歪な関係の男子生徒二人、ママ友、閉鎖的な田舎、ネグレクトなど、読んでみると各章が最近の社会的な問題をテーマにしているように私には見えました。短編集なので一つ一つはそれほど深い内容にはなっていませんが、心理描写も上手くてミステリーとしてもまとまっています。手軽に少しずつ読み進められるので時間があまり取れないときでも楽しめる作品です。
 
章の一つに他人の物や恋人を奪う癖がある女性が出てきます。「誰かが持っているということは良さが保証されているから」というのが彼女の言い分でした。

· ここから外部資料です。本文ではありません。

(** [sqliteQueries]. *)
Definition sqlite {A} (s : stmt A) : M A :=
  match s with
  | SAddMember CircleID UserID Role => StoreCircles.AddMember CircleID UserID Role
  | SAllCircleRetention => StoreCircles.AllCircleRetention
  | SBindShareViewer ID ViewerTokenHash => StorePings.BindShareViewer ID ViewerTokenHash
  | SBumpCircleKeyEpoch id => StoreCircles.BumpCircleKeyEpoch id
  | SConsumeInvite id => StoreCircles.ConsumeInvite id
  | SCountMembersIn CircleID UserIds => StoreCircles.CountMembersIn CircleID UserIds
  | SCountOwners circleID => StoreCircles.CountOwners circleID
  | SCountPingsForCircle circleID => StorePings.CountPingsForCircle circleID
  | SCountRecentFailuresByEmail Email Window => StoreAccounts.CountRecentFailuresByEmail Email Window
  | SCountRecentFailuresByIP Ip Window => StoreAccounts.CountRecentFailuresByIP Ip Window
  | SCountRecentInvitesByUser createdBy => StoreCircles.CountRecentInvitesByUser createdBy
  | SCreateCircle NameEnc RetentionDays CreatedBy => StoreCircles.CreateCircle NameEnc RetentionDays CreatedBy
  | SCreateDevice UserID Platform DisplayName Pubkey => StoreAccounts.CreateDevice UserID Platform DisplayName Pubkey
  | SCreateInvite CircleID CreatedBy Role MaxUses ExpiresAt => StoreCircles.CreateInvite CircleID CreatedBy Role MaxUses ExpiresAt
  | SCreateKeyEnvelope CircleID RecipientDeviceID SenderDeviceID Ciphertext KeyEpoch => StoreCircles.CreateKeyEnvelope CircleID RecipientDeviceID SenderDeviceID Ciphertext KeyEpoch
  | SCreatePlace CircleID Ciphertext AuthorID => StoreCircles.CreatePlace CircleID Ciphertext AuthorID
  | SCreateSOS CircleID DeviceID Ciphertext => StoreCircles.CreateSOS CircleID DeviceID Ciphertext
  | SCreateSession UserID DeviceID AccessTokenHash RefreshTokenHash AccessExpiresAt RefreshExpiresAt => StoreAccounts.CreateSession UserID DeviceID AccessTokenHash RefreshTokenHash AccessExpiresAt RefreshExpiresAt
  | SCreateShareSession UserID ExpiresAt => StorePings.CreateShareSession UserID ExpiresAt
  | SCreateUser Email PassHash => StoreAccounts.CreateUser Email PassHash
  | SDeleteCircle id => StoreCircles.DeleteCircle id
  | SDeleteDevice ID UserID => StoreAccounts.DeleteDevice ID UserID
  | SDeleteExpiredPingsForCircle CircleID RetentionDays => StorePings.DeleteExpiredPingsForCircle CircleID RetentionDays
  | SDeleteExpiredSessions => StoreAccounts.DeleteExpiredSessions
  | SDeleteMutes UserID CircleID => StoreCircles.DeleteMutes UserID CircleID
  | SDeletePushSubscription Endpoint UserID => StoreAccounts.DeletePushSubscription Endpoint UserID
  | SDeletePushSubscriptionByID id => StoreAccounts.DeletePushSubscriptionByID id
  | SEmailExists email => StoreAccounts.EmailExists email
  | SGetCircle id => StoreCircles.GetCircle id
  | SGetDevice id => StoreAccounts.GetDevice id
  | SGetDeviceForUser ID UserID => StoreAccounts.GetDeviceForUser ID UserID
  | SGetInvite id => StoreCircles.GetInvite id
  | SGetMembership CircleID UserID => StoreCircles.GetMembership CircleID UserID
  | SGetSOS id => StoreCircles.GetSOS id
  | SGetSessionByAccessHash accessTokenHash => StoreAccounts.GetSessionByAccessHash accessTokenHash
  | SGetSessionByPrevRefreshHash prevRefreshHash => StoreAccounts.GetSessionByPrevRefreshHash prevRefreshHash
  | SGetSessionByRefreshHash refreshTokenHash => StoreAccounts.GetSessionByRefreshHash refreshTokenHash
  | SGetSharePosition sessionID => StorePings.GetSharePosition sessionID
  | SGetShareSession id => StorePings.GetShareSession id
  | SGetShareSessionForOwner ID UserID => StorePings.GetShareSessionForOwner ID UserID
  | SGetUserByEmail email => StoreAccounts.GetUserByEmail email
  | SGetUserByID id => StoreAccounts.GetUserByID id
  | SInsertMute UserID CircleID MutedUserID => StoreCircles.InsertMute UserID CircleID MutedUserID
  | SInsertPing CircleID DeviceID ClientID Nonce Ciphertext CapturedAt ExpiresAt => StorePings.InsertPing CircleID DeviceID ClientID Nonce Ciphertext CapturedAt ExpiresAt
  | SLatestActiveVersion platform => StoreAccounts.LatestActiveVersion platform
  | SLatestPingsForCircle circleID => StorePings.LatestPingsForCircle circleID
  | SListActiveSOS circleID => StoreCircles.ListActiveSOS circleID
  | SListActiveSessionsForUser userID => StoreAccounts.ListActiveSessionsForUser userID
  | SListAuditForUser ActorUserID Limit => StoreAccounts.ListAuditForUser ActorUserID Limit
  | SListCircleDevices circleID => StoreAccounts.ListCircleDevices circleID
  | SListCirclePushSubscriptions CircleID SenderUserID => StoreAccounts.ListCirclePushSubscriptions CircleID SenderUserID
  | SListCirclesForUser userID => StoreCircles.ListCirclesForUser userID
  | SListDevicesForUser userID => StoreAccounts.ListDevicesForUser userID
  | SListInvitesForCircle circleID => StoreCircles.ListInvitesForCircle circleID
  | SListMembers circleID => StoreCircles.ListMembers circleID
  | SListMutes UserID CircleID => StoreCircles.ListMutes UserID CircleID
  | SListPlaces circleID => StoreCircles.ListPlaces circleID
  | SListShareSessionsForUser userID => StorePings.ListShareSessionsForUser userID
  | SMarkEnvelopeConsumed ID RecipientDeviceID => StoreCircles.MarkEnvelopeConsumed ID RecipientDeviceID
  | SPendingEnvelopesForDevice recipientDeviceID => StoreCircles.PendingEnvelopesForDevice recipientDeviceID
  | SPruneAuditIPs keepDays => StoreAccounts.PruneAuditIPs keepDays
  | SPruneKeyEnvelopes => StoreCircles.PruneKeyEnvelopes
  | SPruneLoginAttempts keepDays => StoreAccounts.PruneLoginAttempts keepDays
  | SPrunePlaceTombstones updatedAt => StoreCircles.PrunePlaceTombstones updatedAt
  | SPruneResolvedSOS resolvedAt => StoreCircles.PruneResolvedSOS resolvedAt
  | SPruneShareSessions graceHours => StorePings.PruneShareSessions graceHours
  | SPruneStalePings keepHours => StorePings.PruneStalePings keepHours
  | SRecordLoginAttempt Email Ip Success => StoreAccounts.RecordLoginAttempt Email Ip Success
  | SRemoveMember CircleID UserID => StoreCircles.RemoveMember CircleID UserID
  | SResolveSOS ID ResolvedBy CircleID => StoreCircles.ResolveSOS ID ResolvedBy CircleID
  | SRevokeInvite ID CircleID => StoreCircles.RevokeInvite ID CircleID
  | SRevokeSession id => StoreAccounts.RevokeSession id
  | SRevokeSessionsForDevice deviceID => StoreAccounts.RevokeSessionsForDevice deviceID
  | SRevokeSessionsForUser userID => StoreAccounts.RevokeSessionsForUser userID
  | SRevokeShareSession ID UserID => StorePings.RevokeShareSession ID UserID
  | SRotateSession ID AccessTokenHash RefreshTokenHash OldRefreshHash AccessExpiresAt RefreshExpiresAt => StoreAccounts.RotateSession ID AccessTokenHash RefreshTokenHash OldRefreshHash AccessExpiresAt RefreshExpiresAt
  | SSetDevicePubkey ID Pubkey => StoreAccounts.SetDevicePubkey ID Pubkey
  | SSetDevicePushToken ID PushToken => StoreAccounts.SetDevicePushToken ID PushToken
  | SSetMemberProfile CircleID UserID ProfileEnc => StoreCircles.SetMemberProfile CircleID UserID ProfileEnc
  | SSetMemberRole CircleID UserID Role => StoreCircles.SetMemberRole CircleID UserID Role
  | SSetPrecisionMode CircleID UserID PrecisionMode => StoreCircles.SetPrecisionMode CircleID UserID PrecisionMode
  | SSoftDeletePlace ID CircleID UpdatedBy => StoreCircles.SoftDeletePlace ID CircleID UpdatedBy
  | STouchDevice id => StoreAccounts.TouchDevice id
  | SUpdateCircleName ID NameEnc => StoreCircles.UpdateCircleName ID NameEnc
  | SUpdateCircleRetention ID RetentionDays => StoreCircles.UpdateCircleRetention ID RetentionDays
  | SUpdatePlace ID Ciphertext UpdatedBy CircleID Version => StoreCircles.UpdatePlace ID Ciphertext UpdatedBy CircleID Version
  | SUpdateUserPassword ID PassHash => StoreAccounts.UpdateUserPassword ID PassHash
  | SUpsertAppVersion Platform VersionCode VersionName ApkUrl Sha256 Changelog MinSupported => StoreAccounts.UpsertAppVersion Platform VersionCode VersionName ApkUrl Sha256 Changelog MinSupported
  | SUpsertPushSubscription UserID DeviceID Endpoint P256dh Auth Kind => StoreAccounts.UpsertPushSubscription UserID DeviceID Endpoint P256dh Auth Kind
  | SUpsertSharePosition SessionID Nonce Ciphertext CapturedAt => StorePings.UpsertSharePosition SessionID Nonce Ciphertext CapturedAt
  | SWriteAudit Event ActorUserID ActorDeviceID CircleID Ip Detail => StoreAccounts.WriteAudit Event ActorUserID ActorDeviceID CircleID Ip Detail
  end.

行為は許されませんが、考え方は面白い。どれが良いものか分からない状態から探すよりも早いのは確かです。自分の好みに合うか分からないのに?と私も含め疑問を持つ方は多いと思いますが、自分の好みやこだわりが分からないという人は結構いるようです。見たところそういった方々は「自分の嫌いなもの」はよく把握しています。そういった方々は「誰かが持っているもの」や「レビュー評価が高いもの」をとりあえず選んで「悪いもの」を避けるのだろう、と思い至りました。
 
作中にて「今までの生きてきて楽しいことなんて一度もなかった」と言うホステスに男性が惹かれるシーンがありました。
「私が幸せにする!」と男性が奮起するきっかけとして使われていたのですが、よく考えると暗い未来しか待ってない気がしました。この重いセリフは初対面では言わないと思うので、「今まで」の中にはそれまでその人と一緒に過ごした時間も全部楽しくないと言っていることになります。ということは仮に結婚などをして一緒になっても楽しくないのは変わらないということです。
私がもし現実で聞いたら「面倒臭い人だな」で一蹴するでしょうが、本書によるとこういった不幸や堕落のオーラに惹かれる人は一定数いるそうです。その主な理由は家庭環境だと書かれていたことから、周りからいくら警告しても直らないのも頷けます。